#### [What you have to do]
Your answer should consist of the lines below that hold the word "induction".

((

Lemma real_index_all_nonzero rs :
  Forall (fun r => r <> -100) rs -> Forall (fun x => x <> 0) (real_index rs).
Proof.
  intros H. unfold real_index.
  assert (Hp : Forall (fun p => p <> 0)
                 (running_product 1 (map (fun r => 1 + r / 100) rs))).
  { apply running_product_all_nonzero; [lra|].
    apply Forall_forall. intros f Hf. apply in_map_iff in Hf.
    destruct Hf as [r [<- Hr]]. rewrite Forall_forall in H. specialize (H r Hr). lra. }
  apply Forall_forall. intros x Hx. apply in_map_iff in Hx.
  destruct Hx as [p [<- Hp']]. rewrite Forall_forall in Hp. specialize (Hp p Hp'). lra.
Qed.

Lemma map2_fin vs qs :
  map2 mul (map Fin vs) (map Fin qs) = map Fin (map2 Rmult vs qs).
Proof.
  revert qs; induction vs as [|v vs IH]; intros [|q qs]; simpl; trivial.
  now rewrite IH.
Qed.

Lemma map2_nonzero vs qs :
  Forall (fun v => v <> 0) vs -> Forall (fun q => q <> 0) qs ->
  Forall (fun x => x <> 0) (map2 Rmult vs qs).
Proof.
  revert qs; induction vs as [|v vs IH]; intros [|q qs] Hv Hq; simpl; constructor;
    inversion Hv; inversion Hq; subst.
  - nra.
  - now apply IH.
Qed.

Lemma regular_reals rows :
  regular rows ->
  exists xs, reals rows = map Fin xs
             /\ Forall (fun x => x <> 0) xs
             /\ List.length xs = List.length rows.
Proof.
  intros Hreg. unfold regular in Hreg.
  assert (Hidx : Forall (fun x => x <> 0) (real_index (map snd rows))).
  { apply real_index_all_nonzero. apply Forall_forall. intros r Hr.
    apply in_map_iff in Hr. destruct Hr as [row [<- Hrow]].
    rewrite Forall_forall in Hreg. now apply Hreg. }
  assert (Hval : Forall (fun v => v <> 0) (map (fun r => value (fst r)) rows)).
  { apply Forall_forall. intros v Hv. apply in_map_iff in Hv.
    destruct Hv as [row [<- Hrow]]. rewrite Forall_forall in Hreg. now apply Hreg. }
  set (Is := real_index (map snd rows)) in *.
  set (i0 := hd 0 Is).
  exists (map2 Rmult (map (fun r => value (fst r)) rows) (map (fun x => i0 / x) Is)).
  assert (Hlen : length Is = length rows)
    by (unfold Is; now rewrite length_real_index, length_map).
  assert (Hi0 : Is <> [] -> i0 <> 0).
  { unfold i0. destruct Is as [|x l]; [congruence|]. intros _. now inversion Hidx. }
  repeat split.
  - unfold reals, value_real. rewrite indice_fin. fold Is.
    replace (hd NaN (map Fin Is)) with (match Is with [] => NaN | _ => Fin i0 end)
      by (unfold i0; destruct Is; reflexivity).
    unfold values. rewrite <- (map_map (fun r => value (fst r)) Fin).
    rewrite <- map2_fin. f_equal.
    rewrite !map_map. apply map_ext_in. intros x Hx.
    destruct Is as [|y l] eqn:E; [destruct Hx|].
    rewrite Forall_forall in Hidx. now rewrite div_fin by (apply Hidx; assumption).
  - apply map2_nonzero; [assumption|].
    apply Forall_forall. intros q Hq. apply in_map_iff in Hq.
    destruct Hq as [x [<- Hx]].
    assert (Is <> []) by (intros E; rewrite E in Hx; destruct Hx).
    rewrite Forall_forall in Hidx. specialize (Hidx x Hx). specialize (Hi0 H).
    unfold Rdiv. apply Rmult_integral_contrapositive_currified; [assumption|].
    now apply Rinv_neq_0_compat.
  - rewrite length_map2; now rewrite !length_map.
Qed.

Lemma mask_list_map {A B} (f : A -> B) mask l :
  mask_list mask (map f l) = map f (mask_list mask l).
Proof.
  revert l; induction mask as [|b mask IH]; intros [|x l]; simpl; trivial.
  destruct b; simpl; now rewrite IH.
Qed.

Lemma mask_list_In {A} mask (l : list A) x : In x (mask_list mask l) -> In x l.
Proof.
  revert l; induction mask as [|b mask IH]; intros [|y l]; simpl; try tauto.
  destruct b; simpl; [intros [->|H]; [now left | right; now apply IH]|].
  intros H. right. now apply IH.
Qed.

Lemma year_reals_length rows k : List.length (year_reals rows k) = months_in rows k.
Proof.
  unfold year_reals, months_in.
  rewrite !length_mask_list; trivial;
    now rewrite length_map, length_years, ?length_reals, ?length_periods.
Qed.

Lemma year_growth_eq rows k :
  year_growth rows k
  = mul (sub (pow (div (last (year_reals rows k) NaN) (hd NaN (year_reals rows k)))
                  (12 / INR (months_in rows k))) (Fin 1)) (Fin 100).
Proof. reflexivity. Qed.

Lemma regular_year_reals rows k :
  regular rows ->
  exists xs, year_reals rows k = map Fin xs /\ Forall (fun x => x <> 0) xs.
Proof.
  intros Hreg. destruct (regular_reals rows Hreg) as [xs [Hx [Hnz _]]].
  exists (mask_list (map (Z.eqb k) (years rows)) xs). split.
  - unfold year_reals. now rewrite Hx, mask_list_map.
  - apply Forall_forall. intros x Hin. apply mask_list_In in Hin.
    rewrite Forall_forall in Hnz. now apply Hnz.
Qed.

))

#### [Task solution]
  revert qs; induction vs as [|v vs IH]; intros [|q qs]; simpl; trivial.
  revert qs; induction vs as [|v vs IH]; intros [|q qs] Hv Hq; simpl; constructor;
  revert l; induction mask as [|b mask IH]; intros [|x l]; simpl; trivial.
  revert l; induction mask as [|b mask IH]; intros [|y l]; simpl; try tauto.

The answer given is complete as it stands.